A.D : ( Rires ) . Je ne suis pas mariée, je n’ai pas d’enfants. Si un homme veut que je vienne vivre avec lui au Burkina, je le ferai sans hésiter. Pourquoi pas ? Je ne vais pas prétendre que je fais du cinéma et refuser de vivre au Burkina.
Vous savez, le Burkina à travers le FESPACO, nous rend tous malade. Seulement, je n’aime pas me déplacer lorsque je ne suis pas officiellement invitée. Les gens me le reprochent souvent et ne comprennent pas pourquoi je suis souvent absente à certaines Editions du FESPACO. C’est vrai ! Comme je vous le disais tantôt, il y a d’abord le fait que je ne reçois pas d’invitation officielle. Ensuite, je ne vois pas non plus la nécessité de faire un déplacement si mon film n’a pas retenu l’attention du Jury.
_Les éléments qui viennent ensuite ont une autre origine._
(* ===== verification/Graph.v ===== *)
(** * Graph drawing

    The pages build graphs for the drawing library through three calls,
    [setNode], [setEdge] and [setParent].  The code never reads the nodes and edges
    back, so a graph is the list of the calls made on it.  What it reads back is the
    size that the library's layout gives the graph. *)

From S2P Require Import Prelude JsString JsNumber.

Section graph.
(** The components whose HTML is used as the label of a node. *)
Context {C : Type}.

Inductive graph_call :=
| SetNode (v : jstring) (attrs : list (jstring * jstring)) (html : option C)
| SetEdge (v w : jstring) (attrs : list (jstring * jstring))
| SetParent (v parent : jstring).

(** The effect of the options of [initializeGraph]: a compound graph, bottom to top. *)
Record graph := { compound : bool; rankdir : jstring; calls : list graph_call }.

Definition initializeGraph : graph := {| compound := true; rankdir := js "BT"; calls := [] |}.

Definition add_calls (g : graph) (l : list graph_call) : graph :=
  {| compound := compound g; rankdir := rankdir g; calls := calls g ++ l |}.

(** The nodes, edges and parents that a list of calls sets. *)
Definition set_nodes (l : list graph_call) : list jstring :=
  omap (λ c, match c with SetNode v _ _ => Some v | _ => None end) l.
Definition set_edges (l : list graph_call) : list (jstring * jstring) :=
  omap (λ c, match c with SetEdge v w _ => Some (v, w) | _ => None end) l.
Definition set_parents (l : list graph_call) : list (jstring * jstring) :=
  omap (λ c, match c with SetParent v p => Some (v, p) | _ => None end) l.

Lemma set_nodes_app l1 l2 : set_nodes (l1 ++ l2) = set_nodes l1 ++ set_nodes l2.
Proof. apply omap_app. Qed.
Lemma set_edges_app l1 l2 : set_edges (l1 ++ l2) = set_edges l1 ++ set_edges l2.
Proof. apply omap_app. Qed.
Lemma set_parents_app l1 l2 : set_parents (l1 ++ l2) = set_parents l1 ++ set_parents l2.
Proof. apply omap_app. Qed.
End graph.
Arguments graph_call : clear implicits.
Arguments graph : clear implicits.

(** [dagreD3.render]: lays the graph out and draws it into the group of a canvas.  The first
    argument says whether the group is there; the result is the width and the height that
    the layout gives the graph. *)
Class DagreRender := dagre_render : ∀ C : Type, bool → graph C → res (number * number).
Arguments dagre_render {_ C} group g.

(** A graph as the library expects it: the ends of its edges and the members of its clusters are
    nodes that have been set, no edge ends at a cluster, and clusters are not nested. *)
Record drawable {C} (l : list (graph_call C)) : Prop := {
  dr_edges v w : (v, w) ∈ set_edges l → v ∈ set_nodes l ∧ w ∈ set_nodes l;
  dr_parents v p : (v, p) ∈ set_parents l → v ∈ set_nodes l ∧ p ∈ set_nodes l;
  dr_clusters v w x p : (v, w) ∈ set_edges l → (x, p) ∈ set_parents l → p ≠ v ∧ p ≠ w;
  dr_flat x p y : (x, p) ∈ set_parents l → (p, y) ∉ set_parents l;
}.

(** The library draws such a graph into a group that is there. *)
Class DagreLaws `{DagreRender} : Prop :=
  dagre_total : ∀ C (g : graph C), drawable (calls g) → is_ok (dagre_render true g) = true.

(** Nodes and clusters are told apart by their names: edges are between inner nodes, and a
    cluster contains inner nodes. *)
Definition named_apart {C} (inner : jstring → bool) (c : graph_call C) : Prop :=
  match c with
  | SetNode _ _ _ => True
  | SetEdge v w _ => inner v = true ∧ inner w = true
  | SetParent v p => inner v = true ∧ inner p = false
  end.

Section drawable.
Context {C : Type} (inner : jstring → bool).
Implicit Types l : list (graph_call C).

Lemma named_edges l v w : Forall (named_apart inner) l → (v, w) ∈ set_edges l → inner v = true ∧ inner w = true.
Proof.
  intros Hl (c & Hc & Hv)%list_elem_of_omap. rewrite Forall_forall in Hl. specialize (Hl c Hc).
  destruct c; simplify_eq. exact Hl.
Qed.

Lemma named_parents l v p : Forall (named_apart inner) l → (v, p) ∈ set_parents l → inner v = true ∧ inner p = false.
Proof.
  intros Hl (c & Hc & Hv)%list_elem_of_omap. rewrite Forall_forall in Hl. specialize (Hl c Hc).
  destruct c; simplify_eq. exact Hl.
Qed.

Lemma drawable_named l :
  (∀ v w, (v, w) ∈ set_edges l → v ∈ set_nodes l ∧ w ∈ set_nodes l) →
  (∀ v p, (v, p) ∈ set_parents l → v ∈ set_nodes l ∧ p ∈ set_nodes l) →
  Forall (named_apart inner) l → drawable l.
Proof.
  intros He Hp Hn. split; [done|done| |].
  - intros v w x p [Hv Hw]%(named_edges l) [_ Hi]%(named_parents l); [|done..]. split; intros ->; congruence.
  - intros x p y [_ Hi]%(named_parents l) [Hv _]%(named_parents l); [|done..]. congruence.
Qed.
End drawable.

(** ** Canvases *)

(** The zoom behaviour of a canvas: the scales it allows, and the transformation it starts with. *)
Record zoom := {
  scaleExtent : number * number;
  z_k : number;
  z_x : number;
  z_y : number;
}.

(** An [svg] element: its groups, its size, whether the clusters listen to clicks, its zoom. *)
Record canvas := {
  cv_groups : nat;
  cv_height : option number;
  cv_width : option number;
  cv_click : bool;
  cv_zoom : option zoom;
}.
Definition empty_canvas : canvas :=
  {| cv_groups := 0; cv_height := None; cv_width := None; cv_click := false; cv_zoom := None |}.

(** [initializeSvg] selects an element and appends a group; a selection without element is
    [None]. *)
Definition initializeSvg (element : option canvas) : option canvas :=
  option_map (λ c, {| cv_groups := S (cv_groups c); cv_height := cv_height c; cv_width := cv_width c;
                      cv_click := cv_click c; cv_zoom := cv_zoom c |}) element.

(** [svg.attr("height", h)], [svg.attr("width", w)], and the listener on the clusters or operators. *)
Definition size_canvas (height width : number) (c : canvas) : canvas :=
  {| cv_groups := cv_groups c; cv_height := Some height; cv_width := Some width;
     cv_click := true; cv_zoom := cv_zoom c |}.
Definition has_group (svg : option canvas) : bool :=
  match svg with Some c => 0 <? cv_groups c | None => false end.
Dans la vie, il ne sert à rien de bouder ou de chercher des histoires là où il n’y en a pas !. Si tu es un élève, il faut étudier pour obtenir tous tes diplômes ; si tu chantes et que ton premier morceau n’a pas eu du succès, recompose un autre ; si tu fais du cinéma et que ton film n’a pas eu du succès, réfléchis et trouves autre chose pour qu’on te recherche. Dans la vie , c’est le travail qui compte. Quand on est lancé sur un chantier, il faut se fixer des objectifs à atteindre. Comme disait DOUG SAAGA, il faut se battre pour atteindre le sommet de l’Himalaya. Dans notre cas de figure, c’est le prix de l’Etalon de Yennega qui est le sommet de notre Himalaya et qu’il faut atteindre à tout prix. Il faut donc travailler dur pour y arriver ; car le FESPACO, c’est notre affaire. Et moi, je me battrai pour faire un autre film qui fera un « BOOM ».
Aujourd’hui, grâce à « ma famille », je suis connue un peu partout en Afrique de l’ouest comme en Afrique centrale. Quand j’arrive par exemple au Gabon ou au Congo, je suis accueillie en grande pompe, escorte comprise. La brigade anti-émeute et de nombreux journalistes sont mobilisés à l’aéroport pour m’accueillir..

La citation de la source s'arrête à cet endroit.